THE PROBLEM
Look below for the lines from the one with "(** [worker_pool_destroy] from" to the one with "if Z.of_nat i", and copy exactly those lines, both ends included.

DATA SECTION Start Marker

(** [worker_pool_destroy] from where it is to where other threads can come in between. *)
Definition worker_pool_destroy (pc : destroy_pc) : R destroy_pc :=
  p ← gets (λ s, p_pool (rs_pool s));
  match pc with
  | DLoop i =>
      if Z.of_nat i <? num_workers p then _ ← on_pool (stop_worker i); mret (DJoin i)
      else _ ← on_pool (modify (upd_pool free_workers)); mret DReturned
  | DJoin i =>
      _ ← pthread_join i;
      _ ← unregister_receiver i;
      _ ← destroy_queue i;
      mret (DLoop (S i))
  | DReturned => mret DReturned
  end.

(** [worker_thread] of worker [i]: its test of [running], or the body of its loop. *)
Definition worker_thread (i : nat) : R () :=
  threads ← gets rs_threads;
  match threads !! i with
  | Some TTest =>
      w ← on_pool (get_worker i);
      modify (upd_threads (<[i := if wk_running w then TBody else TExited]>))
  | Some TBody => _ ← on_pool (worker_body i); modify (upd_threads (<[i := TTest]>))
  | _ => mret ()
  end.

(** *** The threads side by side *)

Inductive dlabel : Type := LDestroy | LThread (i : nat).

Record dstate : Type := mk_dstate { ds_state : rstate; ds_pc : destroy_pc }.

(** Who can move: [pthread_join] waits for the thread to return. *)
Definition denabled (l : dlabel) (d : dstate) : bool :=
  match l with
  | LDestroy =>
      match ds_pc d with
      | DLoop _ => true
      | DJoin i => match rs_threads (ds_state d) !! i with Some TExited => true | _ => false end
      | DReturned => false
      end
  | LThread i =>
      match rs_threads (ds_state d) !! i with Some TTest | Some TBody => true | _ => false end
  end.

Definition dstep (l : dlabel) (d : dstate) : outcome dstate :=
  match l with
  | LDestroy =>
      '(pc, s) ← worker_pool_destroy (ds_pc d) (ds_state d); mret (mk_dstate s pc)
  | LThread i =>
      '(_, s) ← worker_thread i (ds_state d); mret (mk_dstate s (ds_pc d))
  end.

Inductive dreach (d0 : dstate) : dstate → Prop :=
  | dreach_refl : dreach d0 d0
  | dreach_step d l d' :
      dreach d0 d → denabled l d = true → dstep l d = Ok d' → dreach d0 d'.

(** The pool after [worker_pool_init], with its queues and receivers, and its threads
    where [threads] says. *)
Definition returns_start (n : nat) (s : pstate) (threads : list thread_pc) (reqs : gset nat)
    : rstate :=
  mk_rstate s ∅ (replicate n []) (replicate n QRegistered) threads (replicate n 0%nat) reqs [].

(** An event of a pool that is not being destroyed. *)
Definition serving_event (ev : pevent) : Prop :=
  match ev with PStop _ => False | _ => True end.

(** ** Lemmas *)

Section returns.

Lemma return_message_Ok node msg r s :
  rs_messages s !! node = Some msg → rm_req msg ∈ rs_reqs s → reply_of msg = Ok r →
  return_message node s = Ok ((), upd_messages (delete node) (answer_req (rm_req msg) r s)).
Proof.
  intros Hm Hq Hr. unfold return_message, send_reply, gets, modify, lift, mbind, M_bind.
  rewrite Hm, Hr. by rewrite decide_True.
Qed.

DATA SECTION End Marker
DATA SECTION Start Marker

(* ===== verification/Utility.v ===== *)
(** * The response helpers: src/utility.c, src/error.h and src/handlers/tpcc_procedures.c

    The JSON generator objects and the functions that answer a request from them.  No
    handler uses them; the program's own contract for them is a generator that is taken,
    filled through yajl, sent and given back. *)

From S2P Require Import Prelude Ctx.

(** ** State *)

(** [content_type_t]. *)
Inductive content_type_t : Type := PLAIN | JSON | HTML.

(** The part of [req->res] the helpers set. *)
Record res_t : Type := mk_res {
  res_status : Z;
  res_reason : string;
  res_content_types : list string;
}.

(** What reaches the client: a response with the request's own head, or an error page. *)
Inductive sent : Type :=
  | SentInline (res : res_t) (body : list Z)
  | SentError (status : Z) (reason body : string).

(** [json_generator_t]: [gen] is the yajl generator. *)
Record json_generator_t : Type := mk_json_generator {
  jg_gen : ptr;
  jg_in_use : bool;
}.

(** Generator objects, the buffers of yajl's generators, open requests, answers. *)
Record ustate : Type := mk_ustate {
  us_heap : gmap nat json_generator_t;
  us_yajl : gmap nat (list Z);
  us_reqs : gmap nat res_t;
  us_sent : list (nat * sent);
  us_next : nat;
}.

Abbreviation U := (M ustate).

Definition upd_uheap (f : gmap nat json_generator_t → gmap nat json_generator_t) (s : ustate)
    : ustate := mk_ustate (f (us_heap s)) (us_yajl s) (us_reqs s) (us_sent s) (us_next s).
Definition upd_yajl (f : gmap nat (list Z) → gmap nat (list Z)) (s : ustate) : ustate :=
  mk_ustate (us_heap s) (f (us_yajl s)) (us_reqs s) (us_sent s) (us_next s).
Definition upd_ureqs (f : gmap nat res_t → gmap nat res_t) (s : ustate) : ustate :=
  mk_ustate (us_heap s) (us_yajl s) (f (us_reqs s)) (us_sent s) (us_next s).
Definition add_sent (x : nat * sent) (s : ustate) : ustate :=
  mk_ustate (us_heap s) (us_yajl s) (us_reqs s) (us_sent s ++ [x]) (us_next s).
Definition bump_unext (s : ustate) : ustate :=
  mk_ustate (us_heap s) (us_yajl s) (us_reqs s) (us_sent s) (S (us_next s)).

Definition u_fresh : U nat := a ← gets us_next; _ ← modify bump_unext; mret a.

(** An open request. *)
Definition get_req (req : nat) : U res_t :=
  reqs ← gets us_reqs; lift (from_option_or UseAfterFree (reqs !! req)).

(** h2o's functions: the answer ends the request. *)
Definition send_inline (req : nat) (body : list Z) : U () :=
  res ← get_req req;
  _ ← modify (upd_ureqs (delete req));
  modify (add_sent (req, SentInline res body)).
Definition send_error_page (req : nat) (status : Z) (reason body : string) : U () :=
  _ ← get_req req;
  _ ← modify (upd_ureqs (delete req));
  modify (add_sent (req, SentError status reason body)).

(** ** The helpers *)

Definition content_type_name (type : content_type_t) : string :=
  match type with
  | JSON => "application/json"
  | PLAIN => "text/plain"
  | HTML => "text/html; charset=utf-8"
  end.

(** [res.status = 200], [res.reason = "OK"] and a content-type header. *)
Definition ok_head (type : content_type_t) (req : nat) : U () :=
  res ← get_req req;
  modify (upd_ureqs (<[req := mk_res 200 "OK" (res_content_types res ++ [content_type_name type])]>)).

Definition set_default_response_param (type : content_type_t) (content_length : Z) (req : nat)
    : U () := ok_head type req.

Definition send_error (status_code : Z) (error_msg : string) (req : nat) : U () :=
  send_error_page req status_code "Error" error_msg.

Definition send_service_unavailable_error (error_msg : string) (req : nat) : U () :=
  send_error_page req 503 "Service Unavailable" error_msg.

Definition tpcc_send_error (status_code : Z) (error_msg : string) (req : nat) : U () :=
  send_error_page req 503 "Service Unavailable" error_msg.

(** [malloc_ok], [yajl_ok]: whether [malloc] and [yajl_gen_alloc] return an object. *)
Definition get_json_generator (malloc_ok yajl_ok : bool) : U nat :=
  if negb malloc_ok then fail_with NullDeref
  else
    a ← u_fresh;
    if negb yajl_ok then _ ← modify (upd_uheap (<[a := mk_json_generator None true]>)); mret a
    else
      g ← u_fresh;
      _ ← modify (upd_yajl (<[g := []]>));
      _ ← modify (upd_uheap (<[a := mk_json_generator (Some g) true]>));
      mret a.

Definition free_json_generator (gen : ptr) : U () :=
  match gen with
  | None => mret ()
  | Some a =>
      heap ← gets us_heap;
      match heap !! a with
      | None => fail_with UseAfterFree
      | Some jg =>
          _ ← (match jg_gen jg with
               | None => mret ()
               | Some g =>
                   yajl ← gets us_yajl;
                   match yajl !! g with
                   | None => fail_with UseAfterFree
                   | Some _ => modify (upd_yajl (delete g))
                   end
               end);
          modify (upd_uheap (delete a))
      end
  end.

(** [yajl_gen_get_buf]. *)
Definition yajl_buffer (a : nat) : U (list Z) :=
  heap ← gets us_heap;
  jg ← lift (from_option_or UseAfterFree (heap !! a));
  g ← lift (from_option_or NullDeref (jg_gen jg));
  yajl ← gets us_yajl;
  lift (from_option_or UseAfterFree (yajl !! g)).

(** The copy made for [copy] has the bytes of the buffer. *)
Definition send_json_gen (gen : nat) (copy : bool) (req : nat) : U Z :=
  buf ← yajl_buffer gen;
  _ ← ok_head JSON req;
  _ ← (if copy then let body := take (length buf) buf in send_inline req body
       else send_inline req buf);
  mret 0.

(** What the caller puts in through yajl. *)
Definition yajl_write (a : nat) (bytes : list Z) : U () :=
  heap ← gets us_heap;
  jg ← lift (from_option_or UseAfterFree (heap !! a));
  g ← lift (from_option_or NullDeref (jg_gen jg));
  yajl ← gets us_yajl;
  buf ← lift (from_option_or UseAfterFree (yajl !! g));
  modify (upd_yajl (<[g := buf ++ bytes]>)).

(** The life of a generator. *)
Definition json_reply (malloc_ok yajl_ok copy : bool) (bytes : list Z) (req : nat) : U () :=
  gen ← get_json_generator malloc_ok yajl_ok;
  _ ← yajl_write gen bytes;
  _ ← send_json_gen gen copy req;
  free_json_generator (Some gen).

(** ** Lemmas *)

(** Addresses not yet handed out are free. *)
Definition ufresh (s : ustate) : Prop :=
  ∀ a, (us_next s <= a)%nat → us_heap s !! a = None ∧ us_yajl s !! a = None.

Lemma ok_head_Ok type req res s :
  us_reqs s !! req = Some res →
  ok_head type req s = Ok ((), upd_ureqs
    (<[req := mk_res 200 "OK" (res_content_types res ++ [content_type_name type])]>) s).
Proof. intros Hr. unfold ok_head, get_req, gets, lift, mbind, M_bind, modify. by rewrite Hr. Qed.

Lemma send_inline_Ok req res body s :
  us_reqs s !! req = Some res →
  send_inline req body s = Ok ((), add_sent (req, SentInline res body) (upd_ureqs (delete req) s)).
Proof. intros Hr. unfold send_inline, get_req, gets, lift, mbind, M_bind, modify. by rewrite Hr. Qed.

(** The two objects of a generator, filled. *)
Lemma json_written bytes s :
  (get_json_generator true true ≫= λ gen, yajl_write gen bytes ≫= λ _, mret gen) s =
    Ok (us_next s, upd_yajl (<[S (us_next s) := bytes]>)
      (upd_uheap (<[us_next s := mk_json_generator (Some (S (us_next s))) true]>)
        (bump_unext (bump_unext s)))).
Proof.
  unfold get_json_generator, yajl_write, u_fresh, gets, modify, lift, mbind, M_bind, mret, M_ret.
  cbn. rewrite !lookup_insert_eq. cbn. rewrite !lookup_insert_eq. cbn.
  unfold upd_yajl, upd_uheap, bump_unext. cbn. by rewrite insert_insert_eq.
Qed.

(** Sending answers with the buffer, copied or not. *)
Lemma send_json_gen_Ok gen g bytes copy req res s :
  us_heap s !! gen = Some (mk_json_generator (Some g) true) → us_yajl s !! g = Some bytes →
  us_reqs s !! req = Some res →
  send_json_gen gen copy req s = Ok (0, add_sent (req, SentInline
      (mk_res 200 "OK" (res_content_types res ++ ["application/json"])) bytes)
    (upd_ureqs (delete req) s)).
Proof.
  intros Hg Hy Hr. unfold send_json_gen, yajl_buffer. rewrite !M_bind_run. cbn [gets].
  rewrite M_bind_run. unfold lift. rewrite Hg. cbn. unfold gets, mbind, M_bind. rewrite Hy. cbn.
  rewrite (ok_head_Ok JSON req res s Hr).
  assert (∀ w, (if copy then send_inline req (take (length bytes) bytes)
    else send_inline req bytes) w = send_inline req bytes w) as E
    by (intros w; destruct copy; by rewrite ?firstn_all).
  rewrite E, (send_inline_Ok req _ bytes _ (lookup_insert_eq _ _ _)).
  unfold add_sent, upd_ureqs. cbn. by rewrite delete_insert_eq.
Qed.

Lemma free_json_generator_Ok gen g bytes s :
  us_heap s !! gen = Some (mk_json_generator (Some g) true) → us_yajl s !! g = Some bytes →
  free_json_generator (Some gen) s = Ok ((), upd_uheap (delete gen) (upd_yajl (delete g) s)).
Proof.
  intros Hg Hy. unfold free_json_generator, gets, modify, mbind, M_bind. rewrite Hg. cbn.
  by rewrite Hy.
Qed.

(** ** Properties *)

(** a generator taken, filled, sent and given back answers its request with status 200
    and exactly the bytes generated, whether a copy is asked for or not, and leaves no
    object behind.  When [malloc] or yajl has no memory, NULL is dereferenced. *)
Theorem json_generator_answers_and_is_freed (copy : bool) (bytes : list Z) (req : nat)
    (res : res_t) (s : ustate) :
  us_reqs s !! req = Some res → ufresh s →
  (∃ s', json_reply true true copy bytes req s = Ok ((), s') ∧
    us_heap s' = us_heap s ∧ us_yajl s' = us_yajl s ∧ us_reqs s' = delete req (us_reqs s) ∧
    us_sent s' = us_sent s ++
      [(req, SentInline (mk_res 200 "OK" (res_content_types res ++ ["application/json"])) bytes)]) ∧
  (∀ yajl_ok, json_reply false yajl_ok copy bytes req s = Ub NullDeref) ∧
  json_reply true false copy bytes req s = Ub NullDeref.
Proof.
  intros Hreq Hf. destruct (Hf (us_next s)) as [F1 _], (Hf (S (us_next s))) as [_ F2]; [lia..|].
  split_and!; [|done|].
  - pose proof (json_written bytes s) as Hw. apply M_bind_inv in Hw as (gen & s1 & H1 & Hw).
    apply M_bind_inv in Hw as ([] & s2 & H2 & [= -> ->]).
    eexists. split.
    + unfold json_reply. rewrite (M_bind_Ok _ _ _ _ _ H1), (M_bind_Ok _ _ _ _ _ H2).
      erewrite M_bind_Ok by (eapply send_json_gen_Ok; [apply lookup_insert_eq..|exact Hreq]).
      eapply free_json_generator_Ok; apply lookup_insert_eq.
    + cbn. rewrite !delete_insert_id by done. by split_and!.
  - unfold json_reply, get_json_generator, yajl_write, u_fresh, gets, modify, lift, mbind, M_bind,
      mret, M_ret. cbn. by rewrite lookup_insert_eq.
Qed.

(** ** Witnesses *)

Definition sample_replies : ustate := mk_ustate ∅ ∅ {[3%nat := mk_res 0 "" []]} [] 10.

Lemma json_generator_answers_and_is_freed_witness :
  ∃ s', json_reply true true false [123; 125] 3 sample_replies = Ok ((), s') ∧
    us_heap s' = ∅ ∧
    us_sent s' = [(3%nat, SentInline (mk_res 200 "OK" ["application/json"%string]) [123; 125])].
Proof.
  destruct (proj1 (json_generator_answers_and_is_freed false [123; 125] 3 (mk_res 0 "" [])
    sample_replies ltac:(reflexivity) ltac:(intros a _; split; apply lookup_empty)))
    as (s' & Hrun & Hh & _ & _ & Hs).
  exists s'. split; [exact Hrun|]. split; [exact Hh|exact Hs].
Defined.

DATA SECTION End Marker

RESULT
(** [worker_pool_destroy] from where it is to where other threads can come in between. *)
Definition worker_pool_destroy (pc : destroy_pc) : R destroy_pc :=
  p ← gets (λ s, p_pool (rs_pool s));
  match pc with
  | DLoop i =>
      if Z.of_nat i <? num_workers p then _ ← on_pool (stop_worker i); mret (DJoin i)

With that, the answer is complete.